Achievements and titles
- Paralympic finals: 2012
- Personal best(s): Shot Put: 14.19m Javelin: 38.64m

Medal record
Men's Paralympic athletics
Representing Great Britain
World Championships
| Silver medal – second place | 2013 Lyon | Javelin – F41 |
| Silver medal – second place | 2017 London | Shot put – F41 |
| Bronze medal – third place | 2011 Christchurch | F40 – javelin |
| Bronze medal – third place | 2013 Lyon | Shot put – F41 |
| Bronze medal – third place | 2015 Doha | Javelin Throw – F41 |
European Championships
| Silver medal – second place | 2014 Swansea | Javelin F41 |
| Silver medal – second place | 2014 Swansea | Shot put F41 |

= Kyron Duke =

Welsh Paralympic athlete

Kyron Duke (born 12 October 1992) is a Welsh powerlifter and Paralympian track and field athlete competing in category F41 throwing events. Duke has represented Wales in the 2010 Commonwealth Games in powerlifting.
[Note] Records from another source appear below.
Lemma last_allowed_snoc es e :
  last_allowed (es ++ [e]) = match e with e_item (w_allow ports) => ports | _ => last_allowed es end.
Proof. unfold last_allowed. by rewrite fold_left_app. Qed.

Lemma trace_allow es st :
  trace options es st -> allow_inv st /\ allowed st = js_dedup (last_allowed es).
Proof.
  induction 1 as [|es st e _ [I Ea] He].
  - split; [|done]. constructor; cbn; [|by intros id o s ?%elem_of_nil|lia].
    apply (hi_map _ _ hist_inv_nil).
  - destruct (run_allow e st I He) as [I' Ea']. split; [done|].
    rewrite Ea', last_allowed_snoc, Ea. by destruct e as [[]|o|o|o c|o|o r|o|o er|o|].
Qed.
End Allow.

(** ** What is parked gets through *)

Section Flush.
Context `{NodeBase64}.
Variable options : PortStreamsOptions.

Fixpoint ack_all (id : jsstr) (ns : list N) (s : Stream) : Stream * list SupervisorMessage :=
  match ns with
  | [] => (s, [])
  | n :: ns =>
      let '(s1, m1) := ack id n s in
      let '(s2, m2) := ack_all id ns s1 in
      (s2, m1 ++ m2)
  end.

(** Acks of a stream act on its object, live or not. *)
Lemma handle_ack h st o id s n :
  hist_inv h st -> objects st !! o = Some (id, s) ->
  handle options (w_ack id n) st = act o (run_op (op_ack n)) st.
Proof.
  intros I Eo. cbn [handle]. unfold act_on. destruct (get_stream id st) as [o'|] eqn:Hget.
  - destruct (get_stream_live _ _ _ (hi_map _ _ I) Hget) as (s' & Eo' & _).
    by rewrite (unique_object st o o' id s s' (hi_unique _ _ I) Eo Eo').
  - destruct (closed s) eqn:Hc.
    + rewrite (act_unfold _ (run_op _) _ _ _ Eo). cbn [run_op]. unfold ack. rewrite Hc. cbn.
      rewrite Hc, app_nil_r, list_insert_id by done. by destruct st.
    + assert ((id, o) ∈ streams st) as Hin by (apply (mi_live _ (hi_map _ _ I)); eauto).
      apply (get_stream_spec _ _ _ (hi_map _ _ I)) in Hin. congruence.
Qed.

Lemma handle_acks ns h st o id s :
  hist_inv h st -> objects st !! o = Some (id, s) ->
  let st' := fold_left (fun st n => handle options (w_ack id n) st) ns st in
  objects st' !! o = Some (id, fst (ack_all id ns s)) /\
  sent st' = sent st ++ snd (ack_all id ns s).
Proof.
  revert h st s. induction ns as [|n ns IH]; intros h st s I Eo; cbn [fold_left ack_all].
  { by rewrite app_nil_r. }
  rewrite (handle_ack h st o id s n I Eo).
  pose proof (hist_inv_act h st o (op_ack n) id s I Eo Logic.I) as I'.
  specialize (IH _ _ (fst (ack id n s)) I').
  rewrite (act_unfold _ _ _ _ _ Eo) in *. cbn [run_op objects sent] in *.
  destruct (ack id n s) as [s1 m1]. cbn [fst snd] in *.
  destruct IH as [E1 E2]; [by rewrite list_lookup_insert_eq by (by apply lookup_lt_Some in Eo)|].
  destruct (ack_all id ns s1) as [s2 m2]. cbn [fst snd] in *. split; [done|].
  by rewrite E2, <- app_assoc.
Qed.

Lemma reportGuestEnd_last id s :
  closed s = false -> guestEndSent s = false -> opened s = true ->
  last (snd (reportGuestEnd id s)) = Some (m_close id close_end) /\
  parked (fst (reportGuestEnd id s)) = parked s.
Proof.
  intros Hc Hg Ho. unfold reportGuestEnd. rewrite Hc, Hg. cbn. rewrite Ho.
  destruct (runnerEnded s); [|done]. unfold teardown_stream. cbn. by rewrite Hc.
Qed.

(** One ack lets as many parked bytes through as it grants; the pending end
    follows the last of them. *)
Lemma ack_parked id n s p :
  op_inv s -> closed s = false -> parked s = Some p -> is_bytes p -> 0 < n <= PORT_STREAM_WINDOW_BYTES ->
  let r := ack id n s in
  p = data_of (snd r) ++ parked_bytes (fst r) /\
  (N.of_nat (length p) <= n -> parked (fst r) = None /\
    (guestEndPending s = true -> last (snd r) = Some (m_close id close_end))) /\
  (n < N.of_nat (length p) -> parked (fst r) = Some (parked_bytes (fst r)) /\
    N.of_nat (length (data_of (snd r))) = n /\
    closed (fst r) = false /\ guestEndPending (fst r) = guestEndPending s).
Proof.
  intros Hs Hc Ep Hp Hn. destruct (oi_parked _ Hs p Ep) as (_ & H0 & Ho).
  assert (guestEndSent s = false) as Hg.
  { destruct (guestEndSent s) eqn:Hg; [|done]. by destruct (oi_end _ Hs Hg); congruence. }
  unfold ack. rewrite Hc. cbn [set_sendCredit parked]. rewrite Ep.
  unfold pumpGuestBytes. cbn [set_parked set_sendCredit sendCredit parked]. rewrite Ep, H0, app_nil_r.
  rewrite N.add_0_l, N.min_r by lia.
  destruct (cut n p) as [[credit rest] parts] eqn:Ecut.
  apply cut_spec in Ecut as (-> & Hparts & Ecr & Hr). apply is_bytes_app in Hp as [Hpb _].
  destruct (parts_frames id parts Hparts Hpb) as (Ed & _ & _).
  rewrite length_app.
  destruct rest as [|b rest]; cbn [length Nat.ltb Nat.leb].
  - assert (forall s', opened s' = true -> closed s' = false -> guestEndSent s' = false -> parked s' = None ->
      guestEndPending s' = guestEndPending s ->
      let r := (if negb (is_parked s') && guestEndPending s' then
        let '(s1, more) := reportGuestEnd id (set_guestEndPending false s') in
        (s1, map (fun part => m_data id (to_base64 part)) parts ++ more)
      else (s', map (fun part => m_data id (to_base64 part)) parts)) in
      data_of (snd r) = concat parts /\ parked (fst r) = None /\
      (guestEndPending s = true -> last (snd r) = Some (m_close id close_end))) as Hpump.
    { intros s' F1 F2 F3 F4 F5. unfold is_parked. rewrite F4, F5. cbn [negb andb].
      destruct (guestEndPending s); [|done].
      destruct (reportGuestEnd_last id (set_guestEndPending false s')) as [G1 G2]; [done..|].
      destruct (reportGuestEnd_bytes id (set_guestEndPending false s')) as (G3 & _).
      destruct (reportGuestEnd id (set_guestEndPending false s')) as [s1 more]. cbn [fst snd set_guestEndPending parked] in *.
      rewrite data_of_app, Ed, G3, app_nil_r, G2. split_and!; try done. intros _.
      rewrite last_app, G1. done. }
    set (s1 := if _ <=? 0 then _ else _).
    destruct (Hpump s1) as (G1 & G2 & G3); try (subst s1; by destruct (_ <=? 0)).
    destruct (if negb (is_parked s1) && _ then _ else _) as [s2 ms]. cbn [fst snd] in *.
    assert (forall s3, parked s3 = parked s2 -> concat parts ++ [] = data_of ms ++ parked_bytes s3 /\
      (N.of_nat (length (concat parts) + 0) <= n -> parked s3 = None /\
        (guestEndPending s = true -> last ms = Some (m_close id close_end))) /\
      (n < N.of_nat (length (concat parts) + 0) -> parked s3 = Some (parked_bytes s3) /\
        N.of_nat (length (data_of ms)) = n /\ closed s3 = false /\
        guestEndPending s3 = guestEndPending s)) as Hend.
    { intros s3 E. unfold parked_bytes. rewrite G1, E, G2. split_and!; try done. lia. }
    destruct (negb (is_parked s2) && _ && _); by apply Hend.
  - destruct Hr as [?|Hr]; [done|]. subst credit. cbn -[data_of]. rewrite Ed. unfold parked_bytes. cbn.
    split_and!; try done; intros; first [lia | by split_and!; try done; lia | exfalso; cbn in *; lia].
Qed.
In 2012 he qualified for the 2012 Summer Paralympics in javelin and shot put.

==History==

Duke was born in Newport, south Wales in 1992, but now lives in Pontnewydd near Cwmbran. He was born with achondroplasia a form of dwarfism. His older cousin Gareth Duke also has the same condition and represented Great Britain as a swimmer in the 2004 and 2008 Olympic Games, winning gold, silver and bronze medals.

Duke took up powerlifting at the age of 12 and became junior champion at the para-sport in October 2009. He represented Wales at the 2010 Commonwealth Games in the EAD (Elite athletes with a disability) category benchpress.

In 2009, along with his powerlifting, Duke began entering para sport athletic events. He competed in both the F40 shot put and javelin at the CP Sport Grand Prix in Nottingham and the Czech Open. In 2010 as well as the Nottingham Grand Prix, Duke also entered the Berlin Open. In Berlin he finished fourth in the discus and shot put and first in the javelin, equalling his personal best of 29.53m. In 2011 Duke took gold medal in the javelin at the IWAS World Junior Championships held in Dubai, and recorded a personal best in the javelin of 33.38m at the Czech Open. 2011 also saw Duke qualified for the IPC Athletics World Championships at the men's F40 – javelin. His throw of 32.64 earned him the bronze medal.

In 2011 Duke took part in a documentary for Channel 4 in the UK, as part of the Best of British series. He, along with athlete Sean Clare, took part in the programme which attempted to challenge preconceptions associated with their stature.

Duke recorded his personal best in both shot put (11.19m) and javelin (37.39) at the Welsh Championships in Cardiff on 2 June 2012. In 2013 Duke qualified for the shot put as part of the British team for the 2013 IPC Athletics World Championships in Lyon, France. Duke took the bronze in the F41 shot.